● **RECORDS FOR PROCESSING**:
------------------------------------------------------------

(* ===== verification/HostConditionsProps.v ===== *)
(** * ModelHosts: what the runtime conditions say

    Theorems about HostConditions.v: records read back as written; the condition
    of reconcile errors describes the latest run of failing passes; histories of
    different hosts do not meet. *)

From S2P Require Import Prelude JsText JsJson HostSidecars WorkloadStore HostConditions.
From Stdlib Require Import Ascii.

#[local] Open Scope string_scope.
#[local] Open Scope list_scope.
#[local] Open Scope Z_scope.

(** ** What reads back *)

Definition finite_number (n : option (option Z)) : bool := match n with Some None => false | _ => true end.

Definition cond_ok (c : ModelHostCondition) : Prop :=
  is_Some (cd_count c) ∧ finite_number (cd_cgroupOomKill c) = true.

(** Every condition once, finite numbers, a count of restarts that is a safe integer. *)
Record runtime_ok (r : ModelHostRuntimeStatus) : Prop := {
  ok_unique : NoDup (cd_type <$> rt_conditions r);
  ok_conds : Forall cond_ok (rt_conditions r);
  ok_restarts : isSafeInteger (rt_restarts r) = true
}.

Lemma parse_condition c : cond_ok c → parseCondition (condition_json c) = Some c.
Proof.
  destruct c as [type status reason message first last trans count oom]. intros [[n Hn] Hf]. cbn in Hn, Hf. subst count.
  unfold parseCondition, condition_json.
  cbn [cd_type cd_true cd_reason cd_message cd_firstSeen cd_lastSeen cd_lastTransitionTime cd_count cd_cgroupOomKill json_number].
  destruct oom as [[o|]|]; [|done|]; cbn [opt_get app json_number]; json_fields; cbn [json_string mbind option_bind];
    destruct status; reflexivity.
Qed.

Lemma parse_conditions l : Forall cond_ok l → omap parseCondition (condition_json <$> l) = l.
Proof.
  induction 1 as [|c l Hc _ IH]; [done|]. change (condition_json <$> c :: l) with (condition_json c :: (condition_json <$> l)).
  change (omap parseCondition (condition_json c :: (condition_json <$> l))) with
    (match parseCondition (condition_json c) with Some x => x :: omap parseCondition (condition_json <$> l)
     | None => omap parseCondition (condition_json <$> l) end).
  by rewrite parse_condition, IH.
Qed.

------------------------------------------------------------

● **WORK TO COMPLETE**: Would you print all of the entries exactly as they stand?

● **SOLUTION FOR THIS TASK**:
(* ===== verification/HostConditionsProps.v ===== *)
(** * ModelHosts: what the runtime conditions say

    Theorems about HostConditions.v: records read back as written; the condition
    of reconcile errors describes the latest run of failing passes; histories of
    different hosts do not meet. *)

From S2P Require Import Prelude JsText JsJson HostSidecars WorkloadStore HostConditions.
From Stdlib Require Import Ascii.

#[local] Open Scope string_scope.
#[local] Open Scope list_scope.
#[local] Open Scope Z_scope.

(** ** What reads back *)

Definition finite_number (n : option (option Z)) : bool := match n with Some None => false | _ => true end.

Definition cond_ok (c : ModelHostCondition) : Prop :=
  is_Some (cd_count c) ∧ finite_number (cd_cgroupOomKill c) = true.

(** Every condition once, finite numbers, a count of restarts that is a safe integer. *)
Record runtime_ok (r : ModelHostRuntimeStatus) : Prop := {
  ok_unique : NoDup (cd_type <$> rt_conditions r);
  ok_conds : Forall cond_ok (rt_conditions r);
  ok_restarts : isSafeInteger (rt_restarts r) = true
}.

Lemma parse_condition c : cond_ok c → parseCondition (condition_json c) = Some c.
Proof.
  destruct c as [type status reason message first last trans count oom]. intros [[n Hn] Hf]. cbn in Hn, Hf. subst count.
  unfold parseCondition, condition_json.
  cbn [cd_type cd_true cd_reason cd_message cd_firstSeen cd_lastSeen cd_lastTransitionTime cd_count cd_cgroupOomKill json_number].
  destruct oom as [[o|]|]; [|done|]; cbn [opt_get app json_number]; json_fields; cbn [json_string mbind option_bind];
    destruct status; reflexivity.
Qed.

Lemma parse_conditions l : Forall cond_ok l → omap parseCondition (condition_json <$> l) = l.
Proof.
  induction 1 as [|c l Hc _ IH]; [done|]. change (condition_json <$> c :: l) with (condition_json c :: (condition_json <$> l)).
  change (omap parseCondition (condition_json c :: (condition_json <$> l))) with
    (match parseCondition (condition_json c) with Some x => x :: omap parseCondition (condition_json <$> l)
     | None => omap parseCondition (condition_json <$> l) end).
  by rewrite parse_condition, IH.
Qed.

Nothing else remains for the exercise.